Sometimes, although it seems like not very often, California courts do find that consumer fraud cases are not appropriate for class certification. Take, for example, the decision that came down last week out of the Southern District of California.
In Mezzadri v. Drive Medical, plaintiff claimed that defendant misrepresented the quality and the materials used to make its full body patient slings (used to transport patients who are unable to walk). Plaintiff claimed he purchased a medical sling based on false statements seen while conducting online research, and that these statements led him to purchase a sling that was not durable and would fail when washed according to the instructions. He sought to represent a class of all California residents who purchased the slings.
On class certification briefing, defendant presented facts showing that the vast majority of patients do not directly make any decision about the type of slings to purchase. Rather, the slings are selected for them by healthcare provides who are, essentially, filling a doctor’s prescription. These providers carry various types of medical devices and, to them, the medical slings are commodity items that are not selected based on any representations by the manufacturers as to quality, material or washing instructions.
These facts proved fatal to the class certification bid. While finding that the Rule 23(a) factors of numerosity, adequacy of counsel, commonality, and typicality were met, the court found that common issues did not predominate. Relying on supplier declarations, the court stated that plaintiff could not commonly show reliance (necessary in some form for UCL, FAL, CLRA and implied warranty claims) on the challenged statements because the statements were neither material to consumers, nor were the majority of consumers exposed to the statements (since they never actually research or select slings).

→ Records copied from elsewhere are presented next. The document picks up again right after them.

(** C3 as stated fails: for the Point feature with [risk = 0.9] the size is
    0.036, more than 0.04 away from 0.078. *)
Lemma point_risk_09_size_is_not_0078 :
  ∃ lat lon size c altitude,
    render_feature (H := sample_builtins) (disasterStyle fires) 0
      (Samples.feature (Samples.point 0 0) (Samples.with_risk 0.9)) =
      Ok (Some (GeoPoint lat lon size c altitude))
    ∧ size ≠ 0.078%float
    ∧ (size + 0.04 <? 0.078)%float = true.
Proof.
  eexists _, _, _, _, _. split; [reflexivity|]. split; [|reflexivity].
  intros Heq. apply (f_equal (λ x, PrimFloat.eqb x 0.078)) in Heq.
  vm_compute in Heq. discriminate.
Qed.

(** C6 (as amended). The default 0.5 is used exactly when [properties.risk]
    is absent ([undefined] or [null], or no [properties] at all); a numeric
    risk is used as it is, whether or not it lies in the range from 0 to 1. *)
Theorem risk_defaults_only_when_absent `{Builtins} (d : DisasterKind)
    (horizonIdx : nat) (feat geom coordinates risk : value) (elems : list value) :
  get_prop feat "geometry" = Ok geom →
  get_prop geom "type" = Ok (VStr "Point") →
  get_prop geom "coordinates" = Ok coordinates →
  iterate coordinates = Ok elems →
  optional_risk feat = Ok risk →
  (nullish risk = true →
     feature_risk feat = Ok (VNum 0.5) ∧
     render_feature (disasterStyle d) horizonIdx feat =
       Ok (Some (GeoPoint (nth 1 elems VUndef) (nth 0 elems VUndef)
                   (0.006 + Math_min 0.03 (0.5 * 0.08))
                   (color (disasterStyle d)) (1 + altOffset (disasterStyle d)))))
  ∧ (∀ x : float, risk = VNum x →
     feature_risk feat = Ok (VNum x) ∧
     render_feature (disasterStyle d) horizonIdx feat =
       Ok (Some (GeoPoint (nth 1 elems VUndef) (nth 0 elems VUndef)
                   (0.006 + Math_min 0.03 (x * 0.08))
                   (color (disasterStyle d)) (1 + altOffset (disasterStyle d))))).
Proof.
  intros Hg Ht Hc Hi Hr.
  pose proof (render_point (disasterStyle d) horizonIdx _ _ _ _ _ Hg Ht Hc Hi Hr) as R.
  rewrite point_altitude_style in R.
  split.
  - intros Hn. rewrite Hn in R. split; [|exact R].
    unfold feature_risk. rewrite Hr; simpl. by rewrite Hn.
  - intros x ->. split; [|exact R].
    unfold feature_risk. by rewrite Hr.
Qed.
(** * Quartz Code music player: the playback controller of [src/code.py]

    A shallow embedding of the [QuartzPlayer] class: its playlist
    operations, the playback state machine, the seek handler and the
    refresh loop, followed by the properties the specification states
    about them.

    Modelling choices.
    - Python [float] is IEEE 754 binary64, and so is Rocq's primitive
      [float]: durations and positions are computed with the very
      operations the interpreter performs.
    - Python [int] is [Z]; [str] is [string]; [list] is [list]; [None]
      as an optional value is [option].
    - [self] is the record [player].  A handler is a function from the
      player before the call to the player after it.  A handler that can
      raise returns a [result].
    - What the class asks of pygame, mutagen, [random], Tk variables and
      the file system is read from an [env] record, one per handler
      call; the calls it issues to [pygame.mixer.music] are appended to
      the [transport] log of the player, oldest first.
    - Widgets are kept as the last value handed to them ([curr_lbl],
      [total_lbl], [slider], [play_btn]).  The list box and the album
      art are no fields of the player: the selected row is an argument
      of the handlers that read it, and the modules [View] and [Art]
      model the rows and the cover apart.  The title and path labels are
      left out: no handler reads them back.
    - [playlist.json] holds a JSON value, whatever it is: [load_playlist]
      is modelled on every value [json.load] can return.  A value that
      is not a string can only get into [self.playlist] from a file that
      was not written by the application; the player keeps a list of
      strings, [load_playlist] hands such a value back beside it, and
      the runs of the application, which start without the file, never
      meet one. *)

From Stdlib Require Import List String Ascii ZArith Bool Lia.
From Stdlib Require Import Floats Uint63 DecimalString.
Import ListNotations.

Set Implicit Arguments.
Local Open Scope string_scope.
Local Open Scope list_scope.
Local Open Scope Z_scope.

(** ** Python values *)

Module Py.

(** [len(l)] *)
Definition len {A : Type} (l : list A) : Z := Z.of_nat (Datatypes.length l).

(** Truth value of a float: [bool(x)] is [x != 0.0]. *)
Definition truthy (x : float) : bool := negb (PrimFloat.eqb x 0%float).

(** [x or 0.0] *)
Definition or_zero (x : float) : float := if truthy x then x else 0%float.

(** [x and x > 0] read as a condition. *)
Definition positive (x : float) : bool := truthy x && PrimFloat.ltb 0%float x.

(** [int(x)] for a float: truncation toward zero; [None] stands for the
    [ValueError] (nan) or [OverflowError] (infinity) it raises. *)
Definition int_of_float (x : float) : option Z :=
  match Prim2SF x with
  | S754_zero _ => Some 0
  | S754_finite s m e =>
      let a := match e with
               | Z0 => Zpos m
               | Zpos p => Z.shiftl (Zpos m) (Zpos p)
               | Zneg p => Z.shiftr (Zpos m) (Zpos p)
               end in
      Some (if s then - a else a)
  | S754_infinity _ | S754_nan => None
  end.

(** The float an [int] becomes in [n / 1000.0], for an [int] below 2^63
    in size ([get_pos] returns a C [int]). *)
Definition float_of_int (z : Z) : float :=
  if z <? 0 then PrimFloat.opp (PrimFloat.of_uint63 (Uint63.of_Z (- z)))
  else PrimFloat.of_uint63 (Uint63.of_Z z).

(** [f"{z:02d}"] *)
Definition fmt_02d (z : Z) : string :=
  let d := NilZero.string_of_int (Z.to_int z) in
  if (String.length d <? 2)%nat then ("0" ++ d)%string else d.

(** [l[i]], with Python's negative indices; [None] is [IndexError]. *)
Definition getitem {A : Type} (l : list A) (i : Z) : option A :=
  let j := if i <? 0 then i + len l else i in
  if (j <? 0) || (len l <=? j) then None else nth_error l (Z.to_nat j).

(** [l.pop(i)]: the list without its [i]-th entry; [None] is
    [IndexError]. *)
Definition pop {A : Type} (l : list A) (i : Z) : option (list A) :=
  let j := if i <? 0 then i + len l else i in
  if (j <? 0) || (len l <=? j) then None
  else Some (firstn (Z.to_nat j) l ++ skipn (Z.to_nat (j + 1)) l).

(** [p in l] for strings *)
Definition mem (p : string) (l : list string) : bool :=
  existsb (String.eqb p) l.

(** What a call returns, as far as this program goes. *)
Inductive value : Type :=
| None_
| Bool (b : bool).

Inductive exn : Type :=
| TypeError
| IndexError.

End Py.

(** ** Helpers *)

(** [format_time(sec)]: [int(sec)], then minutes and seconds, two digits
    each; ["00:00"] when the conversion raises. *)
Definition format_time_int (sec : Z) : string :=
  (Py.fmt_02d (sec / 60) ++ ":" ++ Py.fmt_02d (sec mod 60))%string.

Definition format_time (sec : float) : string :=
  match Py.int_of_float sec with
  | Some n => format_time_int n
  | None => "00:00"
  end.

(** ** The player *)

Inductive repeat_mode : Type :=
| off
| all
| one.

(** Calls to [pygame.mixer.music], as issued. *)
Inductive call : Type :=
| Load (path : string)
| Play (start : option float)
| Pause
| Unpause
| Stop
| SetVolume (v : float).

(** The two texts of the play button. *)
Inductive glyph : Type :=
| PlayGlyph
| PauseGlyph.

Inductive dialog : Type :=
| ShowInfo (title : string)
| ShowWarning (title : string)
| ShowError (title : string).

Record player : Type := mkPlayer {
  playlist : list string;            (* self.playlist *)
  idx : option Z;                    (* self.idx *)
  playing : bool;
  paused : bool;
  length : float;                    (* self.length *)
  shuffle : bool;
  repeat : repeat_mode;              (* "off" / "all" / "one" *)
  _manual_seek_pos : option float;
  curr_lbl : string;                 (* text of the elapsed-time label *)
  total_lbl : string;
  slider : float;                    (* last value given to slider.set *)
  play_btn : glyph;
  transport : list call;             (* calls to the mixer, oldest first *)
  dialogs : list dialog              (* message boxes shown, oldest first *)
}.

(** What a handler reads from outside the class during one call. *)
Record env : Type := mkEnv {
  music_load : string -> bool;       (* pygame.mixer.music.load succeeds *)
  get_length_fallback : string -> float;
  randrange : Z -> Z;                (* the draw of random.randrange(n) *)
  vol_var : float;                   (* self.vol_var.get() *)
  get_pos : Z;                       (* pygame.mixer.music.get_pos(), ms *)
  basename : string -> string;       (* os.path.basename *)
  can_write : bool;                  (* playlist.json can be written *)
  can_read : bool                    (* playlist.json can be read and parsed *)
}.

Plaintiff’s argument that the healthcare providers were, in effect, proxies for the consumers was also rejected by the court, because the providers said they also did not consider the challenged statements when making sling selections for patients.
Damages also posed a problem for plaintiff’s class certification bid. Citing Comcast, the court reiterated “a plaintiff who seeks to represent a putative class must present a damages model that ties the defendant’s conduct at issue to a method of measurement that is consistent with his liability case.” The court rejected plaintiff’s claim that a full refund of the purchase price was the appropriate damages measure, based on the fact that plaintiff could not show that the slings were “completely valueless.”
Plaintiff’s attempt to assert an alternative price premium damages theory was also quickly dismissed. The court faulted plaintiff for not detailing how price premiums could be determined via consumer surveys, and failing to support his theory of recovery with an expert declaration.
Although it seems that classes are certified more often than not in California courts, this case is an excellent example of a court looking to the facts (as mandated by Wal-Mart) to find that a plaintiff’s case theory is simply not susceptible to class treatment.